The Breakthrough Device Program creates a pathway for patients to have more timely access to innovative medical devices by expediting their development, assessment, and review while preserving the statutory standards for premarket approval. The Centers for Medicare and Medicaid Services (CMS) recently finalized a new coverage pathwayfor Breakthrough Devices, the Medicare Coverage of Innovative Technology (MCIT). The MCIT coverage policy facilitates patient access to Breakthrough Devices by providing up to 4 years of Medicare coverage beginning on the date that FDA clears or approves a Breakthrough Device.
“Chronic heart failure affects more than 26 million patients globally and HFpEF patients in particular have limited treatment options,” said Adam L. Berman, CEO of Alleviant Medical. “By utilizing a no-implant interatrial shunt approach, the Alleviant Medical technology offers the option for a simple, minimally-invasive procedure for heart failure patients.

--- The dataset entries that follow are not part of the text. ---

(* ===== verification/RbInstance.v ===== *)
(** The operations of [ext2fs_blkmap64_rbtree] on well-formed bitmaps, and the instance of the
    interface of bitmaps. *)
From Stdlib Require Import ZArith Lia Sorting.Sorted.
From stdpp Require Import base tactics numbers list gmap sorting.
From S2P Require Import Prelude ExtErr Bitops BitmapOps BitArray BitArrayProofs Rbtree RbtreeProofs RbtreeBalance RbtreeErase RbtreeList.
From S2P Require Import RbBitmap RbBitmapProofs RbExtents RbRemove RbOps RbRange.

Implicit Types (L R : list xelem) (bp : ext2fs_rb_private) (b : rb_bitmap).

(** * The abstract view *)

(** The numbers a bitmap holds: those of the extents in memory. *)
Definition heap_mem (m : xmem) (x : Z) : bool := existsb (fun c => inx c.2.2 x) (map_to_list (m_heap m)).

Definition rb_mem b (n : Z) : bool := heap_mem (bp_mem (rb_private b)) (n - rb_start b).

Definition rb_lim b : Z := rb_real_end b - rb_start b + 1.

(** The range fits in 64 bits; the private data are a red-black tree of the extents, which are
    not empty, in order and apart, and no memory is lost. *)
Record rb_wf b : Prop := {
  rw_start : 0 <= rb_start b <= rb_end b;
  rw_end : rb_end b <= rb_real_end b < 2 ^ 64 - 1;
  rw_private : exists L, St (rb_private b) L /\ wfL (rb_lim b) L
}.

Lemma heap_mem_St bp L x : St bp L -> heap_mem (bp_mem bp) x = lmem L x.
Proof.
  intros (H1 & H2 & _). apply eq_true_iff_eq. unfold heap_mem, lmem. rewrite !existsb_exists. split.
  - intros ([p [n e]] & Hin & Hx). apply list_elem_of_In, elem_of_map_to_list in Hin. cbn [snd fst] in *.
    assert (Hp : p ∈ L.*1) by (apply elem_of_dom_2 in Hin; rewrite H2 in Hin; by apply elem_of_list_to_set in Hin).
    apply list_elem_of_fmap in Hp as ([q e'] & -> & Hq). destruct (holds_lookup _ _ _ _ H1 Hq) as [n' Hn']. cbn [fst] in *. simplify_eq.
    exists (q, e). split; [by apply list_elem_of_In|done].
  - intros ([p e] & Hin & Hx). apply list_elem_of_In in Hin. destruct (holds_lookup _ _ _ _ H1 Hin) as [n Hn].
    exists (p, (n, e)). split; [|done]. by apply list_elem_of_In, elem_of_map_to_list.
Qed.

Lemma rb_mem_lmem b L n : St (rb_private b) L -> rb_mem b n = lmem L (n - rb_start b).
Proof. apply heap_mem_St. Qed.

(** Nothing lies outside the range. *)
Lemma rb_mem_range b n : rb_wf b -> rb_mem b n = true -> rb_start b <= n <= rb_real_end b.
Proof.
  intros [H1 H2 (L & HS & Hwf & _)]. rewrite (rb_mem_lmem b L) by done. unfold lmem. rewrite existsb_exists. intros ([p e] & Hin & Hx).
  rewrite Forall_forall in Hwf. apply list_elem_of_In, Hwf in Hin as (O1 & O2 & O3). unfold inx, rb_lim in *. cbn in *. lia.
Qed.

(** The new bitmap has the same range and holds the numbers of [f]. *)
Definition rb_updated b b' (f : Z -> bool) : Prop :=
  rb_wf b' /\ rb_start b' = rb_start b /\ rb_end b' = rb_end b /\ rb_real_end b' = rb_real_end b /\ forall m, rb_mem b' m = f m.

Lemma rb_updated_ext b b' f g : (forall m, f m = g m) -> rb_updated b b' f -> rb_updated b b' g.
Proof. intros H (H1 & H2 & H3 & H4 & H5). split_and!; try done. intros m. by rewrite H5. Qed.

Lemma rb_changed b bp' f : rb_wf b -> changed (rb_lim b) bp' f -> rb_updated b (set_private bp' b) (fun m => f (m - rb_start b)).
Proof.
  intros [H1 H2 _] (L & HS & Hwf & HL). split_and!; try done.
  - split; [done|done|]. by exists L.
  - intros m. rewrite (rb_mem_lmem _ L) by done. apply HL.
Qed.

Lemma rb_lim64 b : rb_wf b -> rb_lim b < 2 ^ 64.
Proof. intros [H1 H2 _]. unfold rb_lim. lia. Qed.

Lemma rb_index b n : rb_wf b -> rb_start b <= n <= rb_real_end b + 1 -> u64 (n - rb_start b) = n - rb_start b.
Proof. intros [H1 H2 _] Hn. apply u64_small. unfold in_u. lia. Qed.

Lemma run_ret {X} (m : B X) b x bp' : m (rb_private b) = Ret x bp' -> run m b = Some (x, set_private bp' b).
Proof. intros H. unfold run. by rewrite H. Qed.

Lemma set_private_same b : set_private (rb_private b) b = b.
Proof. by destruct b. Qed.

Lemma run_read {X} (m : B X) b x : m (rb_private b) = Ret x (rb_private b) -> run m b = Some (x, b).
Proof. intros H. rewrite (run_ret _ _ _ _ H). by rewrite set_private_same. Qed.

(** * Single numbers and extents *)

Lemma rb_insert_run b n num : rb_wf b -> rb_start b <= n -> 0 < num -> n + num - 1 <= rb_real_end b ->
  exists b', run (rb_insert_extent true (u64 (n - rb_start b)) num) b = Some (Z.b2z (rb_mem b n), b') /\
    rb_updated b b' (fun m => bool_decide (n <= m < n + num) || rb_mem b m).
Proof.
  intros Hwf Hn Hnum He. pose proof Hwf as [H1 H2 (L & HS & HL)]. rewrite rb_index by (done || lia).
  destruct (insert_extent_ok (rb_lim b) (rb_lim64 b Hwf) _ L (n - rb_start b) num HS HL) as (bp' & E & HC); [unfold rb_lim; lia..|].
  eexists. rewrite (rb_mem_lmem b L) by done. split; [by apply run_ret|]. eapply rb_updated_ext; [|by apply rb_changed].
  intros m. cbn. rewrite (rb_mem_lmem b L) by done. f_equal. rewrite inx_mk. case_bool_decide; lia.
Qed.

We appreciate the rigorous review by the FDA and their designation of our technology as a Breakthrough Device. We look forward to the ongoing constructive collaboration as we continue to develop clinical evidence.”

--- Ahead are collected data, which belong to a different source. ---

(* ===== verification/BitmapAgree.v ===== *)
(** The choice of the implementation does not matter: two handles that cover the same units and
    have the same ones marked stay alike under the functions of [gen_bitmap64.c], whatever the
    bitmaps behind them (32-bit arrays, 64-bit arrays, red-black trees). *)
From Stdlib Require Import ZArith Lia.
From stdpp Require Import base tactics numbers list gmap.
From S2P Require Import Prelude ExtErr Bitops BitmapOps BitArray BitArrayProofs GenBitmap GenBitmapProofs BitmapTheorems RbBitmap RbInstance.

(** The search's result is determined. *)
Lemma first_in_unique P Q want s e r1 r2 : (forall x, s <= x <= e -> P x = Q x) -> first_in P want s e r1 -> first_in Q want s e r2 -> r1 = r2.
Proof.
  intros HPQ [(x & -> & Hx & Px & Hp)|[-> Hp]] [(y & -> & Hy & Qy & Hq)|[-> Hq]].
  - destruct (Z.lt_trichotomy x y) as [Hxy|[->|Hxy]]; [|done|].
    + specialize (Hq x ltac:(lia)). rewrite HPQ in Px by lia. rewrite Px in Hq. by destruct want.
    + specialize (Hp y ltac:(lia)). rewrite HPQ in Hp by lia. rewrite Qy in Hp. by destruct want.
  - specialize (Hq x Hx). rewrite HPQ in Px by lia. rewrite Px in Hq. by destruct want.
  - specialize (Hp y Hy). rewrite HPQ in Hp by lia. rewrite Qy in Hp. by destruct want.
  - done.
Qed.

Section agree.
Context {T1 : Type} `{!BitmapOps T1} `{!BitmapLaws T1} {T2 : Type} `{!BitmapOps T2} `{!BitmapLaws T2}.

(** Alike: the same units, the same ones covered, the same ones marked. *)
Record alike (h1 : generic_bitmap T1) (h2 : generic_bitmap T2) : Prop := {
  al_wf1 : gwf h1;
  al_wf2 : gwf h2;
  al_unit n : gunit h1 n = gunit h2 n;
  al_covers u : gcovers h1 u <-> gcovers h2 u;
  al_mem u : gcovers h1 u -> gmem h1 u = gmem h2 u
}.

Lemma alike_updated (h1 : generic_bitmap T1) (h2 : generic_bitmap T2) h1' h2' f g :
  alike h1 h2 -> gupdated h1 h1' f -> gupdated h2 h2' g -> (forall u, gcovers h1 u -> f u = g u) -> alike h1' h2'.
Proof.
  intros [W1 W2 Hu Hc Hm] (A1 & A2 & A3 & A4) (B1 & B2 & B3 & B4) Hfg. split; [done|done| | |].
  - intros n. by rewrite A2, B2.
  - intros u. by rewrite A3, B3.
  - intros u Hu'. rewrite A3 in Hu'. rewrite A4, B4; [by apply Hfg|by apply Hc|done].
Qed.

Lemma mark_alike (h1 : generic_bitmap T1) (h2 : generic_bitmap T2) n : alike h1 h2 -> 0 <= n < 2 ^ 64 ->
  alike (ext2fs_mark_generic_bmap h1 n).2 (ext2fs_mark_generic_bmap h2 n).2 /\
  ((ext2fs_mark_generic_bmap h1 n).1 <> 0 <-> (ext2fs_mark_generic_bmap h2 n).1 <> 0).
Proof.
  intros HA Hn. pose proof HA as [W1 W2 Hu Hc Hm]. pose proof (mark_cases h1 n W1 Hn) as M1. pose proof (mark_cases h2 n W2 Hn) as M2.
  destruct (ext2fs_mark_generic_bmap h1 n) as [r1 h1'], (ext2fs_mark_generic_bmap h2 n) as [r2 h2']. rewrite <- Hu in M2. cbn [fst snd].
  destruct (decide (gcovers h1 (gunit h1 n))) as [C|C], (decide (gcovers h2 (gunit h1 n))) as [C'|C']; try (by rewrite Hc in C).
  - destruct M1 as [R1 U1], M2 as [R2 U2]. split; [|by rewrite R1, R2, Hm]. eapply alike_updated; [done|exact U1|exact U2|].
    intros u Hu'. cbn. by rewrite Hm.
  - destruct M1 as [-> ->], M2 as [-> ->]. done.
Qed.

Lemma unmark_alike (h1 : generic_bitmap T1) (h2 : generic_bitmap T2) n : alike h1 h2 -> 0 <= n < 2 ^ 64 ->
  alike (ext2fs_unmark_generic_bmap h1 n).2 (ext2fs_unmark_generic_bmap h2 n).2.
Proof.
  intros HA Hn. pose proof HA as [W1 W2 Hu Hc Hm]. pose proof (unmark_cases h1 n W1 Hn) as M1. pose proof (unmark_cases h2 n W2 Hn) as M2.
  destruct (ext2fs_unmark_generic_bmap h1 n) as [r1 h1'], (ext2fs_unmark_generic_bmap h2 n) as [r2 h2']. rewrite <- Hu in M2. cbn [fst snd].
  destruct (decide (gcovers h1 (gunit h1 n))) as [C|C], (decide (gcovers h2 (gunit h1 n))) as [C'|C']; try (by rewrite Hc in C).
  - destruct M1 as [R1 U1], M2 as [R2 U2]. eapply alike_updated; [done|exact U1|exact U2|]. intros u Hu'. cbn. by rewrite Hm.
  - destruct M1 as [-> ->], M2 as [-> ->]. done.
Qed.

Lemma test_alike (h1 : generic_bitmap T1) (h2 : generic_bitmap T2) n : alike h1 h2 -> 0 <= n < 2 ^ 64 -> (ext2fs_test_generic_bmap h1 n <> 0 <-> ext2fs_test_generic_bmap h2 n <> 0).
Proof.
  intros HA Hn. pose proof HA as [W1 W2 Hu Hc Hm]. pose proof (test_cases h1 n W1 Hn) as M1. pose proof (test_cases h2 n W2 Hn) as M2.
  rewrite <- Hu in M2.
  destruct (decide (gcovers h1 (gunit h1 n))) as [C|C], (decide (gcovers h2 (gunit h1 n))) as [C'|C']; try (by rewrite Hc in C).
  by rewrite M1, M2, Hm.
Qed.

(** * Ranges *)

Lemma touched_dec {T} (h : generic_bitmap T) block num u : touched h block num u \/ ~ touched h block num u.
Proof.
  destruct (decide (Exists (fun n => gunit h n = u) (seqZ block num))) as [H|H]; rewrite Exists_exists in H; setoid_rewrite elem_of_seqZ in H; auto.
Qed.

Lemma covered_dec {T} `{!BitmapOps T} (h : generic_bitmap T) block num : range_covered h block num \/ ~ range_covered h block num.
Proof.
  destruct (decide (Forall (fun n => gcovers h (gunit h n)) (seqZ block num))) as [H|H]; rewrite Forall_forall in H;
    setoid_rewrite elem_of_seqZ in H; auto.
Qed.

Lemma alike_range v (h1 : generic_bitmap T1) (h2 : generic_bitmap T2) h1' h2' block num :
  alike h1 h2 ->
  (range_covered h1 block num -> range_set v h1 h1' block num) /\ (~ range_covered h1 block num -> h1' = h1) ->
  (range_covered h2 block num -> range_set v h2 h2' block num) /\ (~ range_covered h2 block num -> h2' = h2) -> alike h1' h2'.
Proof.
  intros HA [A A'] [B B']. pose proof HA as [W1 W2 Hu Hc Hm].
  assert (HC : range_covered h1 block num <-> range_covered h2 block num).
  { unfold range_covered. split; intros H n Hn; specialize (H n Hn); [by rewrite <- Hu, <- Hc|by rewrite Hu, Hc]. }
  assert (HT : forall u, touched h1 block num u <-> touched h2 block num u) by (intros u; unfold touched; by setoid_rewrite Hu).
  destruct (covered_dec h1 block num) as [C|C].
  - destruct (A C) as (A1 & A2 & A3 & A4 & A5), (B (proj1 HC C)) as (B1 & B2 & B3 & B4 & B5). split; [done|done| | |].
    + intros n. by rewrite A2, B2.
    + intros u. by rewrite A3, B3.
    + intros u Hu'. rewrite A3 in Hu'. pose proof (proj1 (Hc u) Hu') as Hu2. destruct (touched_dec h1 block num u) as [Ht|Ht].
      * rewrite A4, B4; [done|done|by apply HT|done|done].
      * rewrite A5, B5; [by apply Hm|done|by rewrite <- HT|done|done].
  - rewrite A' by done. rewrite B' by (by rewrite <- HC). done.
Qed.

Lemma test_range_alike (h1 : generic_bitmap T1) (h2 : generic_bitmap T2) block num : alike h1 h2 -> block_bitmap h1 -> block_bitmap h2 ->
  0 <= block -> 0 < num < 2 ^ 31 -> block + num + 2 ^ 32 < 2 ^ 64 -> range_covered h1 block num ->
  ext2fs_test_block_bitmap_range2 h1 block num = ext2fs_test_block_bitmap_range2 h2 block num.
Proof.
  intros [W1 W2 Hu Hc Hm] K1 K2 Hb Hn Hlt C1. assert (C2 : range_covered h2 block num) by (intros n Hr; rewrite <- Hu; by apply Hc, C1).
  assert (HT : forall u, touched h1 block num u -> touched h2 block num u /\ gcovers h1 u).
  { intros u (n & Hr & <-). split; [exists n; by rewrite Hu|by apply C1]. }
  assert (HT' : forall u, touched h2 block num u -> touched h1 block num u) by (intros u (n & Hr & <-); exists n; by rewrite Hu).
  destruct (test_range_cases h1 block num W1 K1 Hb Hn Hlt C1) as [[-> H1]|[-> (u & H1 & H1')]],
    (test_range_cases h2 block num W2 K2 Hb Hn Hlt C2) as [[-> H2]|[-> (u' & H2 & H2')]]; try done.
  - apply HT' in H2 as H3. pose proof (proj2 (HT _ H3)) as H4. rewrite <- Hm, H1 in H2' by done. done.
  - destruct (HT _ H1) as [H3 H4]. rewrite Hm, H2 in H1' by done. done.
Qed.

(** C18: Bitmaps behind different implementations answer alike.  If two handles have the same units
    marked, marking, unmarking and ranges keep them so, and mark, test, the test of a range and the
    search for a marked block give the same answer.  (The value of unmark and the search for a
    clear block are left out: on these the red-black tree differs.) *)
Theorem implementations_agree (h1 : generic_bitmap T1) (h2 : generic_bitmap T2) n block num :
  alike h1 h2 -> 0 <= n < 2 ^ 64 -> 0 <= block -> 0 < num < 2 ^ 31 -> block + num + 2 ^ 32 < 2 ^ 64 ->
  alike (ext2fs_mark_generic_bmap h1 n).2 (ext2fs_mark_generic_bmap h2 n).2 /\
  ((ext2fs_mark_generic_bmap h1 n).1 <> 0 <-> (ext2fs_mark_generic_bmap h2 n).1 <> 0) /\
  alike (ext2fs_unmark_generic_bmap h1 n).2 (ext2fs_unmark_generic_bmap h2 n).2 /\
  (ext2fs_test_generic_bmap h1 n <> 0 <-> ext2fs_test_generic_bmap h2 n <> 0) /\
  alike (ext2fs_mark_block_bitmap_range2 h1 block num) (ext2fs_mark_block_bitmap_range2 h2 block num) /\
  alike (ext2fs_unmark_block_bitmap_range2 h1 block num) (ext2fs_unmark_block_bitmap_range2 h2 block num) /\
  (block_bitmap h1 -> block_bitmap h2 -> range_covered h1 block num ->
   ext2fs_test_block_bitmap_range2 h1 block num = ext2fs_test_block_bitmap_range2 h2 block num) /\
  (range_covered h1 block num ->
   ext2fs_find_first_set_generic_bmap h1 block (block + num - 1) = ext2fs_find_first_set_generic_bmap h2 block (block + num - 1)).
Proof.
  intros HA Hn Hb Hnum Hlt. pose proof HA as [W1 W2 Hu Hc Hm]. destruct (mark_alike h1 h2 n HA Hn) as [M1 M2].
  split_and!; [done|done|by apply unmark_alike|by apply test_alike| | |intros; by apply test_range_alike|].
  - eapply alike_range; [exact HA|by apply mark_range_cases|by apply mark_range_cases].
  - eapply alike_range; [exact HA|by apply unmark_range_cases|by apply unmark_range_cases].
  - intros C1. pose proof (C1 block ltac:(lia)) as Cb. pose proof (C1 (block + num - 1) ltac:(lia)) as Ce.
    eapply (first_in_unique _ _ true); [|apply find_set_cases; try done; lia|apply find_set_cases; try done; try lia; by rewrite <- Hu, <- Hc].
    intros x Hx. cbn. rewrite <- Hu. apply Hm, C1. lia.
Qed.

End agree.

(** * Witness: the tree and the array with the same numbers *)

Definition demo_rb : rb_bitmap := op_mark_bmap_extent (rb_new_bmap true (mkRb 1 300 320 empty_private)).2 100 17.

Lemma demo_rb_wf : rb_wf demo_rb.
Proof.
  destruct (rb_new_run (mkRb 1 300 320 empty_private)) as (b & E & (Hwf & _)); [cbn; lia|cbn; lia|]. unfold demo_rb. rewrite E.
  unshelve refine (proj1 (law_mark_extent (BitmapLaws := rb_laws) b 100 17 _ _ _ _)); [exact Hwf|injection E as <-; cbn; lia..].
Qed.

#[local] Instance agree_ops : BitmapOps bmap := ext2fs_blkmap64_bitarray 5 demo_junk.
#[local] Instance agree_laws : BitmapLaws bmap := ba_laws 5 demo_junk demo_junk_len demo_junk_bytes.

Definition demo_tree : generic_bitmap rb_bitmap := B64 Kblock 2 demo_rb.

Lemma demo_alike : alike demo_tree demo_handle.
Proof.
  split; [split; [apply demo_rb_wf|lia]|exact demo_handle_wf|done|done|]. intros u Hu.
  assert (H : forallb (fun x => eqb (rb_mem demo_rb x) (ba_mem demo_map x)) (seqZ 1 300) = true) by (vm_compute; reflexivity).
  rewrite forallb_forall in H. apply eqb_prop, H. apply list_elem_of_In, elem_of_seqZ.
  change (rb_start demo_rb <= u <= rb_end demo_rb) in Hu.
  replace (rb_start demo_rb) with 1 in Hu by (vm_compute; reflexivity). replace (rb_end demo_rb) with 300 in Hu by (vm_compute; reflexivity). lia.
Qed.

Lemma implementations_agree_witness :
  ext2fs_test_block_bitmap_range2 demo_tree 600 30 = 1 /\
  ext2fs_test_block_bitmap_range2 demo_tree 600 30 = ext2fs_test_block_bitmap_range2 demo_handle 600 30.
Proof.
  split; [vm_compute; reflexivity|].
  refine (proj1 (proj2 (proj2 (proj2 (proj2 (proj2 (proj2 (implementations_agree demo_tree demo_handle 401 600 30 demo_alike _ _ _ _))))))) eq_refl eq_refl _);
    [lia..|]. intros n Hn. apply (al_covers _ _ demo_alike). exact (demo_covered n Hn).
Defined.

Chief Medical Officer and co-Founder Jacob Kriegel, MD commented, “Current pharmaceutical options for treating HFpEF/HFmrEF are limited, and patients stand to benefit from additional innovative device therapies. Our technology enables the creation of a therapeutic interatrial shunt, intended to offload elevated left atrial pressure in properly indicated HFpEF/HFmrEF patients, without the need for a permanent cardiac implant. We are currently developing robust clinical evidence through investigational use of this novel therapy and look forward to reporting outcomes from our initial patient series later this year.”